#### [EXERCISE DETAILS]
As you look over the data below, please find each line where the word "topK" appears, then copy it.
### GIVEN DATA
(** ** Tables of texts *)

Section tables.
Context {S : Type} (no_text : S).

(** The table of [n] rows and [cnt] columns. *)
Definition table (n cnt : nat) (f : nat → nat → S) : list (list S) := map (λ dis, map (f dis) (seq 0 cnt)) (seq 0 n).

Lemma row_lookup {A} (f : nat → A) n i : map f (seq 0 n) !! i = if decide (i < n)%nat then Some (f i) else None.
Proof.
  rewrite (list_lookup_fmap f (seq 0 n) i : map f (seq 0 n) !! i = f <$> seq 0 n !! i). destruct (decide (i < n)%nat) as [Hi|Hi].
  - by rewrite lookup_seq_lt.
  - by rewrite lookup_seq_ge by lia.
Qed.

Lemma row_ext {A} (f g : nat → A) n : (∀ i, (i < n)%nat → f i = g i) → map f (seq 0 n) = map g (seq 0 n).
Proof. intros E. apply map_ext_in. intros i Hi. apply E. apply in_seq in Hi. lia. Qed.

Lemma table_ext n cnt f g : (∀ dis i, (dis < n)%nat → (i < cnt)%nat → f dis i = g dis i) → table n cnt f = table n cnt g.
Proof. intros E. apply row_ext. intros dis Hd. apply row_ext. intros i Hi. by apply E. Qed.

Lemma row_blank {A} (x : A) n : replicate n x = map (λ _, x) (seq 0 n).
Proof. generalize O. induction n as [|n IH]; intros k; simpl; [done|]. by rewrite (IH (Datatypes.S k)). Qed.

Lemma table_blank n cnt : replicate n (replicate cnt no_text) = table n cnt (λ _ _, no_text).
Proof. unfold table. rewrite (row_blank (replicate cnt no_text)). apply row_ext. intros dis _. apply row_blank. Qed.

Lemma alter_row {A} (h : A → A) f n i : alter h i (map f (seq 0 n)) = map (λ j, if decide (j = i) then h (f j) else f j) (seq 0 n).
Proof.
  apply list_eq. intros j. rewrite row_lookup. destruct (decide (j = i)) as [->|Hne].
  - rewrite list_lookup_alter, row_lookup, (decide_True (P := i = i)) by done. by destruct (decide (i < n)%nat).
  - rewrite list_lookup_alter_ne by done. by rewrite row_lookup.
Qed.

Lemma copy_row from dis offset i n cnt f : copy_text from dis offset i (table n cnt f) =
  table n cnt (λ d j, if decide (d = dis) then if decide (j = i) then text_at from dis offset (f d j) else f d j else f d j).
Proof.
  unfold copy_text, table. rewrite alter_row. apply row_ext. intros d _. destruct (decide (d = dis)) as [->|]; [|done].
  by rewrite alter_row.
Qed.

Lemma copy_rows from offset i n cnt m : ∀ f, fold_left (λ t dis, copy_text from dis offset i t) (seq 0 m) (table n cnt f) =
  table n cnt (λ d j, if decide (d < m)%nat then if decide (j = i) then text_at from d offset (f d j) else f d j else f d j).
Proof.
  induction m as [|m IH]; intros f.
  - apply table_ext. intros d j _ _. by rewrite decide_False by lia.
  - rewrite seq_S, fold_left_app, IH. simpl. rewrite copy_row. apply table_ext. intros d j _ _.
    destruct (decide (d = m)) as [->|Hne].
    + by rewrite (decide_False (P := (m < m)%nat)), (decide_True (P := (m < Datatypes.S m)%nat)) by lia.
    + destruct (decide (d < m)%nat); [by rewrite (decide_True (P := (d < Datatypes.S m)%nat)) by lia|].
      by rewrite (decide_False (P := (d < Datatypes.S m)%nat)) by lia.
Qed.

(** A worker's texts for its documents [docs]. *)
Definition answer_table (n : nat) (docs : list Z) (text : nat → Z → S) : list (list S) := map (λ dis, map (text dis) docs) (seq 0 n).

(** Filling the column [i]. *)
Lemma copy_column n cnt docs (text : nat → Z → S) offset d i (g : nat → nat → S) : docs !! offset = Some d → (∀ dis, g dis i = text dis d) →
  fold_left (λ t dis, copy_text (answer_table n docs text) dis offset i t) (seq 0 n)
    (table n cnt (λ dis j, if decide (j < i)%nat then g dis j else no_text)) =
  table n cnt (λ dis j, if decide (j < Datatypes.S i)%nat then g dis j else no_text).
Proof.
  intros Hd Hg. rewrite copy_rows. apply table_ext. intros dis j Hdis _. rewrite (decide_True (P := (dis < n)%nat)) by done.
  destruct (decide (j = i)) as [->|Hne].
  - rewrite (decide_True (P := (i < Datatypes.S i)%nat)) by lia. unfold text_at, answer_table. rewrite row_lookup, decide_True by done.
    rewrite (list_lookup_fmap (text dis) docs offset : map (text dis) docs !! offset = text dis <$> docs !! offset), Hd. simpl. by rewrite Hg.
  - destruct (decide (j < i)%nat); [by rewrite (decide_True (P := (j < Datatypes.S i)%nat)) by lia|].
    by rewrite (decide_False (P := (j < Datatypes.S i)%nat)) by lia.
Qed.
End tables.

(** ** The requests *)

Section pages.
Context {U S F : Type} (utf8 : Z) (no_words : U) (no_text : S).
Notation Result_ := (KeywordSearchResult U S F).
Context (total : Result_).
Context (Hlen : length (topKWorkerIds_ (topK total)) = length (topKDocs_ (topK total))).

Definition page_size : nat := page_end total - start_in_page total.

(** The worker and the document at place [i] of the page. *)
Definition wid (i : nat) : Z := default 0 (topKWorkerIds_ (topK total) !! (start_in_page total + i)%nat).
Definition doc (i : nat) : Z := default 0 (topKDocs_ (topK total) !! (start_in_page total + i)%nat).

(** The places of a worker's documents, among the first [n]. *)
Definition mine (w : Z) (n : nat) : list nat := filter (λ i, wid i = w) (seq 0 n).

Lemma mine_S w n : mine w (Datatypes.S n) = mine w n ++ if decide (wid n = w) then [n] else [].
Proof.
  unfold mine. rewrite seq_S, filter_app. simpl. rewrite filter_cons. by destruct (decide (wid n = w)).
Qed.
######
#### [SOLUTION TO THIS TASK]
Context (Hlen : length (topKWorkerIds_ (topK total)) = length (topKDocs_ (topK total))).
Definition wid (i : nat) : Z := default 0 (topKWorkerIds_ (topK total) !! (start_in_page total + i)%nat).
Definition doc (i : nat) : Z := default 0 (topKDocs_ (topK total) !! (start_in_page total + i)%nat).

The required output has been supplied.